Description of the task: Reproduce word for word, from the entries below, the line with "replace (Z.to_nat (1", the line with "1-5: rewrite ?length_drop, ?(Z2Nat.id", and every line between them, and nothing more.

Supplied information:
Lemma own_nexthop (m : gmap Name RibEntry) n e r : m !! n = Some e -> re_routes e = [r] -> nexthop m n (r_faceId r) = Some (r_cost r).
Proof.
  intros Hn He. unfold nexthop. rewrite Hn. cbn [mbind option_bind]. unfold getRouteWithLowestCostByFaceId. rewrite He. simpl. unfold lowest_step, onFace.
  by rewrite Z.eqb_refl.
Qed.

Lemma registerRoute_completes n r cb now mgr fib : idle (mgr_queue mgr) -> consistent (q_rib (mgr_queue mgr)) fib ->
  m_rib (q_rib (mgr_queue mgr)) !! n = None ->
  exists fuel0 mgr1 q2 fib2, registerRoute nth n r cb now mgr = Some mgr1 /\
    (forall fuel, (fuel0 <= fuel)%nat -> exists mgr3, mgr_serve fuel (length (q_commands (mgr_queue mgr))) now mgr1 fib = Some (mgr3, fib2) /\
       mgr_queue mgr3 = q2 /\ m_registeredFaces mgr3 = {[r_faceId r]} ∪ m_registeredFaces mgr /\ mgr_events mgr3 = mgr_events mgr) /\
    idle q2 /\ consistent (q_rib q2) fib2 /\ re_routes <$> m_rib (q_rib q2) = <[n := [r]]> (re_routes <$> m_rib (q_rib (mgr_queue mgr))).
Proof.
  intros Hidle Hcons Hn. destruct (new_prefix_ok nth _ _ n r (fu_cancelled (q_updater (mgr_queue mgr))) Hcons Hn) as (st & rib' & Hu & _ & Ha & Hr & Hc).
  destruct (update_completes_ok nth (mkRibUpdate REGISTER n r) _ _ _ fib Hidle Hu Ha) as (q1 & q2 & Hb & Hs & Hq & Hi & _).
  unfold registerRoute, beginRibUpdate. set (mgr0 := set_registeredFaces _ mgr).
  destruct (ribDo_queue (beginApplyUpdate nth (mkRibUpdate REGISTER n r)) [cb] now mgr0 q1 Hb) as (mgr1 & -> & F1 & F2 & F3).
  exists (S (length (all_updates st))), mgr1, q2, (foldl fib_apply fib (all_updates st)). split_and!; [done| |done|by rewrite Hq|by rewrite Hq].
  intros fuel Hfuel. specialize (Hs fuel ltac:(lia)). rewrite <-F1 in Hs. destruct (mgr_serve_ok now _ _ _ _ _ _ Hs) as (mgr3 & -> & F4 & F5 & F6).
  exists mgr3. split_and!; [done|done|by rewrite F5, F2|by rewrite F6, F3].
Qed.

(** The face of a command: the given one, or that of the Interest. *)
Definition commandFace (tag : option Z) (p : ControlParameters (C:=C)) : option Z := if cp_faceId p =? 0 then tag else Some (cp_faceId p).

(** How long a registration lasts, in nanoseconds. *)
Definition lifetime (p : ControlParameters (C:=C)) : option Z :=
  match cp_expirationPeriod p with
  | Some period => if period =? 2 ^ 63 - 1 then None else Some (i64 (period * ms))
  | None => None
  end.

* * *

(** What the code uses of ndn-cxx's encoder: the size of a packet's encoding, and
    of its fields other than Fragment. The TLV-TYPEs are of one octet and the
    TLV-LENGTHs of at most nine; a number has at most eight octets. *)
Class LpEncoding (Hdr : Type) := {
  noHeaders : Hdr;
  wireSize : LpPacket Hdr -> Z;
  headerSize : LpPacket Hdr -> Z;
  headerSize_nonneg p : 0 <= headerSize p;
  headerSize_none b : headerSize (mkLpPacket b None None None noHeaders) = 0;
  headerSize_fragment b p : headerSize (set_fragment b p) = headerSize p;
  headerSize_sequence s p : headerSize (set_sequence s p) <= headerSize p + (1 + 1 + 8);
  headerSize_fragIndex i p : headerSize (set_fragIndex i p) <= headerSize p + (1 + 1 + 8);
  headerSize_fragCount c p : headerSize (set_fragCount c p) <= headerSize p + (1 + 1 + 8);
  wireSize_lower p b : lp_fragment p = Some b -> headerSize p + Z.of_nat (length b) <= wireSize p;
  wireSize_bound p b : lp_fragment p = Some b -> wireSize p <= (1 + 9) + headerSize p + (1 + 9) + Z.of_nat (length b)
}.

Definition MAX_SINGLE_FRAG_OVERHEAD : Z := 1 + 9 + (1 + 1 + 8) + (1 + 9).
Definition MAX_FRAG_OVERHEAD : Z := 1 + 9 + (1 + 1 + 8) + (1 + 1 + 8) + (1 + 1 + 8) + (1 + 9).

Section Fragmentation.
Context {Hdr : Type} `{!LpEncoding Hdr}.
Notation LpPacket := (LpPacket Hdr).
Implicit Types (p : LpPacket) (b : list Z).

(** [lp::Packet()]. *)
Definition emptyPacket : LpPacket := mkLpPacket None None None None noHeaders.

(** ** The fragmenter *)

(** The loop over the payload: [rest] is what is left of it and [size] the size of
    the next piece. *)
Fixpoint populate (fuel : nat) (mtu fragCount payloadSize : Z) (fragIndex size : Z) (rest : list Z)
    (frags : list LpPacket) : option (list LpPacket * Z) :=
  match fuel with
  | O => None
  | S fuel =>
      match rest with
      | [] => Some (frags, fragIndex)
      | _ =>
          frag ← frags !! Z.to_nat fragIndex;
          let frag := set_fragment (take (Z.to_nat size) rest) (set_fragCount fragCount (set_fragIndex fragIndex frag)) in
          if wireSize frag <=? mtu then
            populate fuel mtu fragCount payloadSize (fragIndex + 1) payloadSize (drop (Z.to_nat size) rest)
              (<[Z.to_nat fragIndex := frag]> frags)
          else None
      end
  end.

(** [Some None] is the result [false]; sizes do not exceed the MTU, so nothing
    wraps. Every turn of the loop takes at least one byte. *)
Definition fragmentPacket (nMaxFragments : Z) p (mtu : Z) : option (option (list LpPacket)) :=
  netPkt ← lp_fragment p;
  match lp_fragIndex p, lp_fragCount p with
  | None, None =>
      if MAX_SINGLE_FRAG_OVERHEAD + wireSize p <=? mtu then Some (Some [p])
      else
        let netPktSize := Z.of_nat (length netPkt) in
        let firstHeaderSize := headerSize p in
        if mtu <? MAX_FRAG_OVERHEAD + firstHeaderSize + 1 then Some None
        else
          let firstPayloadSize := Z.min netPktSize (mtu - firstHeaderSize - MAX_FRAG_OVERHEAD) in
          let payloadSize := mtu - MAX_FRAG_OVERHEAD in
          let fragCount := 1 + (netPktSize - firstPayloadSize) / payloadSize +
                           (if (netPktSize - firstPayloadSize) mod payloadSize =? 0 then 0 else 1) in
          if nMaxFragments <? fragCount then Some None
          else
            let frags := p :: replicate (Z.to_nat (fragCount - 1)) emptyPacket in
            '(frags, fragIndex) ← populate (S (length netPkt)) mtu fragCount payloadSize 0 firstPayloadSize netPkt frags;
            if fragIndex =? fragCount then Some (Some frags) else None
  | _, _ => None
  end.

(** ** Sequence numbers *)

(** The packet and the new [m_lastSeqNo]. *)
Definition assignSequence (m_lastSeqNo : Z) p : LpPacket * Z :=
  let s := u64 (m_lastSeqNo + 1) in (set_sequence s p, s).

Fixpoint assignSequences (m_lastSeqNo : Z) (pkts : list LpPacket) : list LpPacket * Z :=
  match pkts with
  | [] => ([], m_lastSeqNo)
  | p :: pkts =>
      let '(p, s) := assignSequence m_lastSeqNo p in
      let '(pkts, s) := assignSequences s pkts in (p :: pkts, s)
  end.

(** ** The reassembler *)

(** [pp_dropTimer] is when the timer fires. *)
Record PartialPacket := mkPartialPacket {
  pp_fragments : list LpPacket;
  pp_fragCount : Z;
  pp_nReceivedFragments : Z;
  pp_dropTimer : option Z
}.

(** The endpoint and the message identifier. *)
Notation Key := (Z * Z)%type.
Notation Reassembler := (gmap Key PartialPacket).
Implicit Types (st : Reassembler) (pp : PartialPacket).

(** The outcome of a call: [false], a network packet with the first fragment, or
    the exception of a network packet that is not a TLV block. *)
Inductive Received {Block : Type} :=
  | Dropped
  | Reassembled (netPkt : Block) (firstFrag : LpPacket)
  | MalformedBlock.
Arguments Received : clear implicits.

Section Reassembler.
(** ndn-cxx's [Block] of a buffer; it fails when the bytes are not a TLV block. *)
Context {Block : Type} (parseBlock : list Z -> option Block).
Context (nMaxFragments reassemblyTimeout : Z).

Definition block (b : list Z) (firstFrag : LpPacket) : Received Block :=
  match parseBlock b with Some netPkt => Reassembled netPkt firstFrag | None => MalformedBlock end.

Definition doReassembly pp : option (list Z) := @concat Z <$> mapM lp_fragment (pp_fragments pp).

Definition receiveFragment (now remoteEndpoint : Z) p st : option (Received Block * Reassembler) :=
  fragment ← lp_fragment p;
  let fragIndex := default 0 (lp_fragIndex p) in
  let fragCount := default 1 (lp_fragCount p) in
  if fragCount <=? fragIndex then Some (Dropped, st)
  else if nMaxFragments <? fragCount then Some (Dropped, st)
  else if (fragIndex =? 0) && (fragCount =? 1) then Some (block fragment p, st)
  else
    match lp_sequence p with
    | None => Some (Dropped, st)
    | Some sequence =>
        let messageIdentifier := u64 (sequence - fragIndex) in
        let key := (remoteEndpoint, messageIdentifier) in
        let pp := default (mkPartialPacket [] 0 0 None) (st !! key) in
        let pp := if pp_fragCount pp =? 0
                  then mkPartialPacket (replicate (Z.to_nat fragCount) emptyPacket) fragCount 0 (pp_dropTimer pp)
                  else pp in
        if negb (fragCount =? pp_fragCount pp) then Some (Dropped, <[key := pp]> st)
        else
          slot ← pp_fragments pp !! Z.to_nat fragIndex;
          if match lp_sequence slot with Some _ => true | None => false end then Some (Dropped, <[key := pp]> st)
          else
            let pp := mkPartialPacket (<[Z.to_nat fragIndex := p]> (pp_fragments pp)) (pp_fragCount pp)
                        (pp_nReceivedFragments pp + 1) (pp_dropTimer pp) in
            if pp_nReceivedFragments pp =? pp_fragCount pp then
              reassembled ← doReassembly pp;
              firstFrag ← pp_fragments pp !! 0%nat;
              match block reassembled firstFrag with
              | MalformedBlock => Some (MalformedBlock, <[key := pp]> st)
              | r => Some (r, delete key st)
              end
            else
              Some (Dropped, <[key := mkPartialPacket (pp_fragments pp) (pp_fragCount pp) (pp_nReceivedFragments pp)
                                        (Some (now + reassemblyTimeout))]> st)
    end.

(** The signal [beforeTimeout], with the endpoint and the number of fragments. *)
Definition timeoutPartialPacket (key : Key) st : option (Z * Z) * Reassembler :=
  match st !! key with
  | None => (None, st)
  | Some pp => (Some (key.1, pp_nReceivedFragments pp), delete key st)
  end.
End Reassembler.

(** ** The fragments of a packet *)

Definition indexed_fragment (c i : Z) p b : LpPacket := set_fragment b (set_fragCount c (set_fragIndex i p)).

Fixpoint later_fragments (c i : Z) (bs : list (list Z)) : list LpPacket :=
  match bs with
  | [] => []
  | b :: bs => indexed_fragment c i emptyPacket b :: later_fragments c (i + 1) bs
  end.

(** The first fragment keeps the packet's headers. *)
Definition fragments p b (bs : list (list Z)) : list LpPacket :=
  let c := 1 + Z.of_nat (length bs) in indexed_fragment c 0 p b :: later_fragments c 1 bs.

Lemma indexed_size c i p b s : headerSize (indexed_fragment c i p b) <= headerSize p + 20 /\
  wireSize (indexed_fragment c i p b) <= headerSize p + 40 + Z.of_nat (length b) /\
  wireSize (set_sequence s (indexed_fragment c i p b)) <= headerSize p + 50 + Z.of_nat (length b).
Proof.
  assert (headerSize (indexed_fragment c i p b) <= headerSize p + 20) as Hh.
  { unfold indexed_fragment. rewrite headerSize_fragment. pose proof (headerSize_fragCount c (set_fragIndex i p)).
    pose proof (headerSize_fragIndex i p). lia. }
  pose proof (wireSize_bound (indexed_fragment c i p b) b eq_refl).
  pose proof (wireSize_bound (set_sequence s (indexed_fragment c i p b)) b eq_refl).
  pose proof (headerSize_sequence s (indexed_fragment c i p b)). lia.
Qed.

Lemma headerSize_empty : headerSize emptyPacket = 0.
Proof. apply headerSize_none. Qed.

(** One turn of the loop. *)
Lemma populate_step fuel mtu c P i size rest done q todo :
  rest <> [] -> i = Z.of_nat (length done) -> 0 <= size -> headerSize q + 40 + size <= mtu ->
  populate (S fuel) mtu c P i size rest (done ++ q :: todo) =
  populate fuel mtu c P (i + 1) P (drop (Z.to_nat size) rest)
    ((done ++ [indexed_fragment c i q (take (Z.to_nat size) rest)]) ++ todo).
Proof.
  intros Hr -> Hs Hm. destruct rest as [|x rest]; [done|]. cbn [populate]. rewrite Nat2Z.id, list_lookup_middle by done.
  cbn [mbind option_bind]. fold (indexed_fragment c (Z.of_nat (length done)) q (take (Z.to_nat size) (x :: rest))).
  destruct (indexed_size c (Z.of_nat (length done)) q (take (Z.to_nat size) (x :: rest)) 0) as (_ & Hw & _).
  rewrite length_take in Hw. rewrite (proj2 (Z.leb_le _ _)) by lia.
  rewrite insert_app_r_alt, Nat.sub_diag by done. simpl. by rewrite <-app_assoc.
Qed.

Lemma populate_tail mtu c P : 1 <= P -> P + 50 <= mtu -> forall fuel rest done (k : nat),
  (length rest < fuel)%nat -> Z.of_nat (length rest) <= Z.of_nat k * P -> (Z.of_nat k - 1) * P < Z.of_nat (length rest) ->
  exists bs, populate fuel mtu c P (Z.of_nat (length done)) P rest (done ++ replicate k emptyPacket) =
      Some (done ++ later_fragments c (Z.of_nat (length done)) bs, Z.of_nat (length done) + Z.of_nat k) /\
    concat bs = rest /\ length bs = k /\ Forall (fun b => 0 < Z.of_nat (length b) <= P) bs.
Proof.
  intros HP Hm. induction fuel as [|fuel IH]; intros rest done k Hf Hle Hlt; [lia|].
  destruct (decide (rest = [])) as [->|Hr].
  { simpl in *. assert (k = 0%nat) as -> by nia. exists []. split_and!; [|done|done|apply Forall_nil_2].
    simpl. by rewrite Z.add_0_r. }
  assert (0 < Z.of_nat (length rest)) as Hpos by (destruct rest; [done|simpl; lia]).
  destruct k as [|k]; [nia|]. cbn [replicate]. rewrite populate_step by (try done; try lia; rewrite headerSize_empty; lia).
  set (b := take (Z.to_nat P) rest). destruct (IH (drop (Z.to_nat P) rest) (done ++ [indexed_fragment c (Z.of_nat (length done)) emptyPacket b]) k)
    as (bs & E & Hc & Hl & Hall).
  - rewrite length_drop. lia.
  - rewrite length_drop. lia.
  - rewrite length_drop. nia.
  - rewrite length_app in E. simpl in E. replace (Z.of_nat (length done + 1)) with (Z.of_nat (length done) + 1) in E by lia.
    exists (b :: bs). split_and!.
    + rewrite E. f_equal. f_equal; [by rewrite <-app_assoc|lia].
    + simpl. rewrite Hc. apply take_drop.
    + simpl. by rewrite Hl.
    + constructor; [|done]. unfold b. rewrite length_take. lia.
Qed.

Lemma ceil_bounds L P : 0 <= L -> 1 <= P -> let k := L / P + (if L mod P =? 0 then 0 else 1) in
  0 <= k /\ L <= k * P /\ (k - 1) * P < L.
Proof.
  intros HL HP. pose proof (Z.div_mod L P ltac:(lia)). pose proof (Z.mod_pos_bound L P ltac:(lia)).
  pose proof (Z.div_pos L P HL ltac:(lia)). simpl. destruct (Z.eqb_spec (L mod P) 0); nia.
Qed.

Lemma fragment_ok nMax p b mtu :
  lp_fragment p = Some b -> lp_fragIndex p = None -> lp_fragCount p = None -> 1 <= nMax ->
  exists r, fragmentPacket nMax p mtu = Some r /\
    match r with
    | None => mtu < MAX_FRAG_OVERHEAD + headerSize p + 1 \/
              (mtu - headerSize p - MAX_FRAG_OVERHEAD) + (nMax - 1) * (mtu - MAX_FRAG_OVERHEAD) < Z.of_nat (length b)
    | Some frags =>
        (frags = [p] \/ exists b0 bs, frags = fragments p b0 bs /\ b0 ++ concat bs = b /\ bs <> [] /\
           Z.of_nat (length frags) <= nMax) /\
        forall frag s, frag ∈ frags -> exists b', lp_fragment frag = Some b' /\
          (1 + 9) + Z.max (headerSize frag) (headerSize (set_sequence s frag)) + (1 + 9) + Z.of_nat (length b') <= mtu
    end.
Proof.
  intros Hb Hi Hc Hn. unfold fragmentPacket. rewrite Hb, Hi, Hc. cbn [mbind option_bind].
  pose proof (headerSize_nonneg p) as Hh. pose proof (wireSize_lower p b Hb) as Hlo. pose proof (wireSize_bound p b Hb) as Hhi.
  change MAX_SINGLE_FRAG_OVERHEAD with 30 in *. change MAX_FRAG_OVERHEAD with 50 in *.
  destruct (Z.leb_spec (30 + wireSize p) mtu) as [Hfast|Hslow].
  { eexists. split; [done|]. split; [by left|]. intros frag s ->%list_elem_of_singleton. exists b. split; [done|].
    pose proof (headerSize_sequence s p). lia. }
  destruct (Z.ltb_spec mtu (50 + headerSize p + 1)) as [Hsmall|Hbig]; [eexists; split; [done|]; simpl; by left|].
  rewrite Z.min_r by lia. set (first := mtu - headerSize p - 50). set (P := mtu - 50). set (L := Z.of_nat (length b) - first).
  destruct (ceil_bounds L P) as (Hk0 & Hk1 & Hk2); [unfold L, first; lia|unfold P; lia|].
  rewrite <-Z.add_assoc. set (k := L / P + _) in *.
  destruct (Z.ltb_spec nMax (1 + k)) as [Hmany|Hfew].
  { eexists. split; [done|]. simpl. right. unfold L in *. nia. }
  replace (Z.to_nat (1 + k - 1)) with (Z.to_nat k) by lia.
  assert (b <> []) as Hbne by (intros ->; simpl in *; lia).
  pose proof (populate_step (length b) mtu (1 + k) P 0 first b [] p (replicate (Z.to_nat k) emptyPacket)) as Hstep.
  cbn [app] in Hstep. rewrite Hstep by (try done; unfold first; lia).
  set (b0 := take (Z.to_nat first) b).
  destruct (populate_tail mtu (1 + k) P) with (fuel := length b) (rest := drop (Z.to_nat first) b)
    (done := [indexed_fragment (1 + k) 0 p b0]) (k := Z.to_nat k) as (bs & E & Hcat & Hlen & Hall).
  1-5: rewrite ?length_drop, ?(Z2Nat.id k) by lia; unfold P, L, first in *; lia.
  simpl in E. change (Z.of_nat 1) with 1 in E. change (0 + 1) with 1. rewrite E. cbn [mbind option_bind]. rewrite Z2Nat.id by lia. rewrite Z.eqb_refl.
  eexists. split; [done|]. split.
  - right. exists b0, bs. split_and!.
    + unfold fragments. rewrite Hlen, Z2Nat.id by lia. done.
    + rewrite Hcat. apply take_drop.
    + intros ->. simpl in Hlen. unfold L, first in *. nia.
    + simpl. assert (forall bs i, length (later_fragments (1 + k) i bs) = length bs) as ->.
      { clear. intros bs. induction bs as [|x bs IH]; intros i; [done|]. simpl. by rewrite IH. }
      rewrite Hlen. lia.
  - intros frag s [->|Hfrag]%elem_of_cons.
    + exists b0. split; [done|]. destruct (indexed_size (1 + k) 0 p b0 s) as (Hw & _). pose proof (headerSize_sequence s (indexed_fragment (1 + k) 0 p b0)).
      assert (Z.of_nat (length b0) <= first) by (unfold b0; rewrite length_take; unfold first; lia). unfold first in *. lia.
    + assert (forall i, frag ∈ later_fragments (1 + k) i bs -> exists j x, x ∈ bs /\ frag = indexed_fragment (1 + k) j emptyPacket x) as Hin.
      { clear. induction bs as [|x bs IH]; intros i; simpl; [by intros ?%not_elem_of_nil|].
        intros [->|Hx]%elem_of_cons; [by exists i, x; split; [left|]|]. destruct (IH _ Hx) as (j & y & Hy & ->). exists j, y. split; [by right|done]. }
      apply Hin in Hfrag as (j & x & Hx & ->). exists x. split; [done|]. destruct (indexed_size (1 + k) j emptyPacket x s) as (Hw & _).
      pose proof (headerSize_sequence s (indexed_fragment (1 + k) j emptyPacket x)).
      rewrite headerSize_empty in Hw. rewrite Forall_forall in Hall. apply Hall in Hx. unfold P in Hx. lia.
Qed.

Result for this exercise:
  replace (Z.to_nat (1 + k - 1)) with (Z.to_nat k) by lia.
  assert (b <> []) as Hbne by (intros ->; simpl in *; lia).
  pose proof (populate_step (length b) mtu (1 + k) P 0 first b [] p (replicate (Z.to_nat k) emptyPacket)) as Hstep.
  cbn [app] in Hstep. rewrite Hstep by (try done; unfold first; lia).
  set (b0 := take (Z.to_nat first) b).
  destruct (populate_tail mtu (1 + k) P) with (fuel := length b) (rest := drop (Z.to_nat first) b)
    (done := [indexed_fragment (1 + k) 0 p b0]) (k := Z.to_nat k) as (bs & E & Hcat & Hlen & Hall).
  1-5: rewrite ?length_drop, ?(Z2Nat.id k) by lia; unfold P, L, first in *; lia.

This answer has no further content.